ANNE: And I’ve also taken on a more active role in VALENCE with editing and stuff. So, my workload with Hug House has gone up.

WIL: Editing scripts, just to —

ANNE: Editing scripts, yeah.

WIL:  –to make that clear.

ANNE: Yup.

WIL: And you-you’ve done a lot of work for Radio Drama Revival too.

ANNE: That’s true!

WIL: Were you working for–

ANNE: No!

WIL: –RDR last year?

ANNE: When we started, no, I was — I just–

WIL: Wow.

ANNE:  –um, it’s been a year, almost to the day now, since I’ve started working for Radio Drama Revival too.

WIL: Geez.

ANNE: So. I dropped off a lot of responsibilities and simultaneously picked up a whole bunch more.

WIL: Yup.

ANNE:  ’cause that’s just how it is sometimes.

WIL: Yup. And Katie, you’re pretty much, like, same-old same-old, right? Like, you are basically-basically where you started with responsibilities, is that right?
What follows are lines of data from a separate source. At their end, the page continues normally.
(* ===== verification/SmpSpec.v ===== *)
(** * What holds on every hart at every moment

    A typing discipline for the threads of Smp.v: [fits t X k] says that a thread [t]
    which holds the locks [X] may go on with [k].  Every step of every hart, and every
    interrupt, preserves it together with the relation between threads, harts, locks and
    the process table ([wt]).  From it follow mutual exclusion, that a process runs on
    one hart at most, and that no wakeup is lost. *)

From stdpp Require Import base functions gmap sets list.
From S2P Require Import Prelude Smp.

(** ** Well-typed threads

    The flag [b] marks the stretch in which the thread of a process has given up its
    state RUNNING and not switched away yet. *)
Definition keeps_own (t : thread) (lk : splock) (b : bool) : Prop := forall p, t = TProc p -> lk = LProc p -> b = false.
Fixpoint fits (t : thread) (X : gset splock) (b : bool) (k : list item) : Prop :=
  match k with
  | [] => True
  | i :: k =>
      match i with
      | Acquire lk | AcqCheck lk | AcqSwap lk => fits t ({[lk]} ∪ X) b k
      | AcqCpu lk => lk ∈ X /\ fits t X b k
      | Release lk => keeps_own t lk b /\ fits t (X ∖ {[lk]}) b k
      | RelClear lk | RelStore lk => lk ∈ X /\ keeps_own t lk b /\ fits t (X ∖ {[lk]}) b k
      | PopOff | Restore _ | IntrOff => fits t X b k
      | SetChan p _ => t = TProc p /\ LProc p ∈ X /\ fits t X b k
      | SetState p _ => t = TProc p /\ LProc p ∈ X /\ fits t X true k
      | Sched p => t = TProc p /\ LProc p ∈ X /\ fits t {[LProc p]} false k
      | Sleep _ l => fits t {[LCond l]} false k
      | Yield => fits t ∅ false k
      | Exit _ => True
      | Kill q => b = false /\ fits t (X ∖ {[LProc q]}) b k
      | DoKill q | Wake q _ => LProc q ∈ X /\ fits t X b k
      | Wakeup _ => forall Y, Y ⊆ X -> (forall l, LCond l ∈ X -> LCond l ∈ Y) -> fits t Y b k
      | WakeOne q _ => fits t X b k /\ fits t (X ∖ {[LProc q]}) b k
      | IntrOn | Sret => X = ∅ /\ fits t X b k
      | Try p => X = {[LProc p]} /\ (exists h, t = TSched h) /\ fits t X b k
      | Dispatch p => X = {[LProc p]} /\ (exists h, t = TSched h) /\ (exists k0, k = ClearProc :: k0) /\ fits t X b k
      | ClearProc => X <> ∅ /\ (exists h, t = TSched h) /\ fits t X b k
      | Loop => X = ∅ /\ (exists h, t = TSched h) /\ k = []
      | Halt => True
      end
  end.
KATIE: As far as I can tell — yeah, um . . . oddly enough, the fact that I — the fact that work has sort of remembered I exist, uh, because I pester them a lot more now, uh, and that they do occasionally have work for me almost makes me feel better? Um–

WIL: Yeah. For sure.

KATIE: I’m still doing approximately the same amount of Hug House work, I think. And now that I don’t have to, um, oh, shit, no I know what the actual difference is. Now that I don’t have to go into the office and, like, experience any of my coworkers’ existence, and have to listen to them just sniffle constantly instead of blowing their fucking noses — my stress levels have gone down considerably. Um–

WIL: Good.

KATIE: So quarantine, in that regard, is workin’ out for me great, and every other regard, bad.

WIL: Yeah, very bad. Very very bad.

KATIE: [laugh]

WIL: Ok, let’s move on to the second clip.

[recording]

ANNE: Yeah we both had the same initial interaction with it, which was your Monster of the Week roleplaying game.

WIL: Mhmm, yeah, um, the main characters from those novels became nonplayer characters in that campaign mostly because I was lazy and didn’t want to make new characters [laugh]

KATIE: That’s extremely valid though.

WIL: And then, I think a little bit into the-into the campaign I had mentioned that they were characters from a novel, and then given you all access to that novel, and the novel was never published or anything, but I think at that point, that’s when you read the story in its original version in full?

KATIE: Yes, yeah.

ANNE: Yup…’cause we’re gremlins. You gave us the first book and then we all made grabby hands at you and said, “please give us more, we want it.”

KATIE: Yeah, you told us there was more information, and…

ANNE: Yup.

[All laugh]

KATIE: My favorite was that you were bewildered that we fell in love with your characters-

WIL: I still am

KATIE: -to the point of almost being like no, how dare you, please stop.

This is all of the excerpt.